- [What you need to do]:
Scan the data for "matchHere" and copy the lines it appears in.
══ Task material ══
(** C1 as the specification states it: a link found on a page reached by
    the crawl is followed exactly when the seed is a prefix of it. *)
Definition followsSeedPrefix {World} (dateNow : World → Z * World)
    (scrapePageData : string → World → option PageData * World)
    (fuel : nat) (seed : string) (timeLimit : Z) (w : World) : Prop :=
  let s := stateOf (crawlSite dateNow scrapePageData fuel seed timeLimit w) in
  ∀ r link, r ∈ allData s → link ∈ links (page r) →
    (link ∈ entered (trace s) ↔ startsWith link seed = true).

(** The call came to an end within the recursion budget. *)
Definition finished {World A} (o : Outcome World A) : Prop :=
  match o with
  | Pending _ => False
  | _ => True
  end.

(** No fetch of the trace was rejected. *)
Definition noFailure (tr : list Event) : Prop :=
  ∀ u, Scrape u false ∉ tr.

(** How a call ended, given that no fetch had failed before it: a call that
    did not reject saw no fetch fail, and one that rejected did so at the
    fetch that failed, the last event of its trace. *)
Definition failsLast {World A} (o : Outcome World A) : Prop :=
  match o with
  | Rejected s => ∃ pre u, trace s = pre ++ [Scrape u false] ∧ noFailure pre
  | _ => noFailure (trace (stateOf o))
  end.

(** The step that follows a comparison that found the limit reached is
    another comparison. *)
Definition expiryThenCheck (tr : list Event) : Prop :=
  ∀ pre e post, tr = pre ++ DeadlineCheck true :: e :: post →
    ∃ expired, e = DeadlineCheck expired.

(** A URL the crawl has come to know: the seed, or a link of a page already
    recorded whose own URL is a literal prefix of it. *)
Definition discovered {World} (seed : string) (s : Store World) (v : string)
    : Prop :=
  v = seed
  ∨ ∃ r, r ∈ allData s ∧ v ∈ links (page r) ∧ startsWith v (url r) = true.

(** Time pays for the fetches.  [clockFloor w] is a time that every reading
    of the clock from [w] on has reached, and [cost] the least time a fetch
    takes: the time spent covers the fetches made so far; the last fetch
    began within the limit; and so does the next one, when the last step was
    a comparison that found the limit not reached. *)
Definition withinBudget {World} (clockFloor : World → Z)
    (cost startTime timeLimit : Z) (s : Store World) : Prop :=
  let fetches := Z.of_nat (length (scraped (trace s))) in
  (startTime + cost * fetches ≤ clockFloor (world s))%Z
  ∧ (scraped (trace s) = [] ∨ (cost * (fetches - 1) < 1000 * timeLimit)%Z)
  ∧ (last (trace s) = Some (DeadlineCheck false) →
     (cost * fetches < 1000 * timeLimit)%Z).

(** *** Depth-first pre-order, with a work stack *)

(** The order in which a depth-first walk first visits the nodes of a graph,
    given by the successors of each node in discovery order: the walk pops
    the top of the stack, skips it when it was visited before, and otherwise
    outputs it and pushes its successors. *)
Inductive preorder (children : string → list string)
    : list string → gset string → list string → Prop :=
| preorder_done seen :
    preorder children [] seen []
| preorder_skip u stack seen out :
    u ∈ seen →
    preorder children stack seen out →
    preorder children (u :: stack) seen out
| preorder_visit u stack seen out :
    u ∉ seen →
    preorder children (children u ++ stack) ({[u]} ∪ seen) out →
    preorder children (u :: stack) seen (u :: out).

(** The links of a page that [crawl] follows, for a web whose pages never
    change: those that start with the URL of the page itself. *)
Definition followed (web : string → option PageData) (u : string)
    : list string :=
  match web u with
  | Some d => filter (λ link, startsWith link u) (links d)
  | None => []
  end.

(** C4 as the specification states it: the graph the crawl walks has, as
    the successors of a page, the links of the page that have the seed as a
    literal prefix. *)
Definition inScope (seed : string) (web : string → option PageData)
    (u : string) : list string :=
  match web u with
  | Some d => filter (λ link, startsWith link seed) (links d)
  | None => []
  end.

(** *** A web that never changes *)

(** The world is the clock; loading a page takes [cost] milliseconds. *)
Definition clockNow (t : Z) : Z * Z := (t, t).

Definition staticScrape (web : string → option PageData) (cost : Z)
    (u : string) (t : Z) : option PageData * Z :=
  (web u, (t + cost)%Z).

(** A clock that advances by [step] milliseconds each time it is read. *)
Definition steppingNow (step : Z) (t : Z) : Z * Z := (t, (t + step)%Z).

(** A page with the given links and nothing else. *)
Definition linksOnly (ls : list string) : PageData :=
  mkPageData ls [] [] [].

Fixpoint webOf (pages : list (string * list string)) (u : string)
    : option PageData :=
  match pages with
  | [] => None
  | (v, ls) :: rest => if bool_decide (u = v) then Some (linksOnly ls)
                       else webOf rest u
  end.

(** *** Four small sites *)

(** A links to B and C, and B to D. *)
Definition treeWeb : string → option PageData :=
  webOf [("https://x.com/a", ["https://x.com/a/b"; "https://x.com/a/c"]);
         ("https://x.com/a/b", ["https://x.com/a/b/d"]);
         ("https://x.com/a/c", []);
         ("https://x.com/a/b/d", [])].

(** The seed links inside and outside its prefix; the page below it links
    to a page that is under the seed and not under itself. *)
Definition scopeWeb : string → option PageData :=
  webOf [("https://x.com/a",
          ["https://x.com/a/b"; "https://x.com/other"; "https://y.com/a"]);
         ("https://x.com/a/b", ["https://x.com/a/c"]);
         ("https://x.com/a/c", []);
         ("https://x.com/other", []);
         ("https://y.com/a", [])].

(** A links to B and C, and B to D; B, C and D are all below A, and D is
    not below B. *)
Definition siblingWeb : string → option PageData :=
  webOf [("https://x.com/a", ["https://x.com/a/b"; "https://x.com/a/c"]);
         ("https://x.com/a/b", ["https://x.com/a/d"]);
         ("https://x.com/a/c", []);
         ("https://x.com/a/d", [])].

(** The first link of the seed cannot be loaded. *)
Definition brokenWeb : string → option PageData :=
  webOf [("https://x.com/a", ["https://x.com/a/b"; "https://x.com/a/c"]);
         ("https://x.com/a/c", [])].

(** Code units of an ASCII string. *)
Fixpoint utf16 (s : string) : text :=
  match s with
  | EmptyString => []
  | String c r => N_of_ascii c :: utf16 r
  end.

End Crawler.

(** ** The typed scraper and its HTTP route *)

Module Typed.
Import Js.

Definition DEFAULT_LIMIT : Z := 100.

(** [Object.values(WEBSITE_TYPES)] *)
Definition WEBSITE_TYPES : list string := ["news"; "ecommerce"; "weather"].

(** *** Strings *)

(** [s.includes(sub)] *)
Fixpoint includes (s sub : string) : bool :=
  String.prefix sub s ||
  match s with
  | EmptyString => false
  | String _ r => includes r sub
  end.

Definition isDigit (c : ascii) : bool :=
  let n := N_of_ascii c in ((48 <=? n) && (n <=? 57))%N.

Definition isUpperOrDigit (c : ascii) : bool :=
  let n := N_of_ascii c in isDigit c || ((65 <=? n) && (n <=? 90))%N.

(** A regular expression that is a sequence of character classes, matched
    at the start of [s] and then anywhere in it ([s.match(re)] is truthy). *)
Fixpoint matchHere (re : list (ascii → bool)) (s : string) : bool :=
  match re, s with
  | [], _ => true
  | _ :: _, EmptyString => false
  | p :: re', String c r => p c && matchHere re' r
  end.

Fixpoint matches (re : list (ascii → bool)) (s : string) : bool :=
  matchHere re s ||
  match s with
  | EmptyString => false
  | String _ r => matches re r
  end.

(** [/\d{4}\/\d{2}\/\d{2}/] *)
Definition datePath : list (ascii → bool) :=
  [isDigit; isDigit; isDigit; isDigit; Ascii.eqb "/"; isDigit; isDigit;
   Ascii.eqb "/"; isDigit; isDigit].

(** [/\/dp\/[A-Z0-9]+/]: one character of the class is enough for a match. *)
Definition dpPath : list (ascii → bool) :=
  [Ascii.eqb "/"; Ascii.eqb "d"; Ascii.eqb "p"; Ascii.eqb "/"; isUpperOrDigit].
═══
- [Written solution]:
Fixpoint matchHere (re : list (ascii → bool)) (s : string) : bool :=
  | p :: re', String c r => p c && matchHere re' r
  matchHere re s ||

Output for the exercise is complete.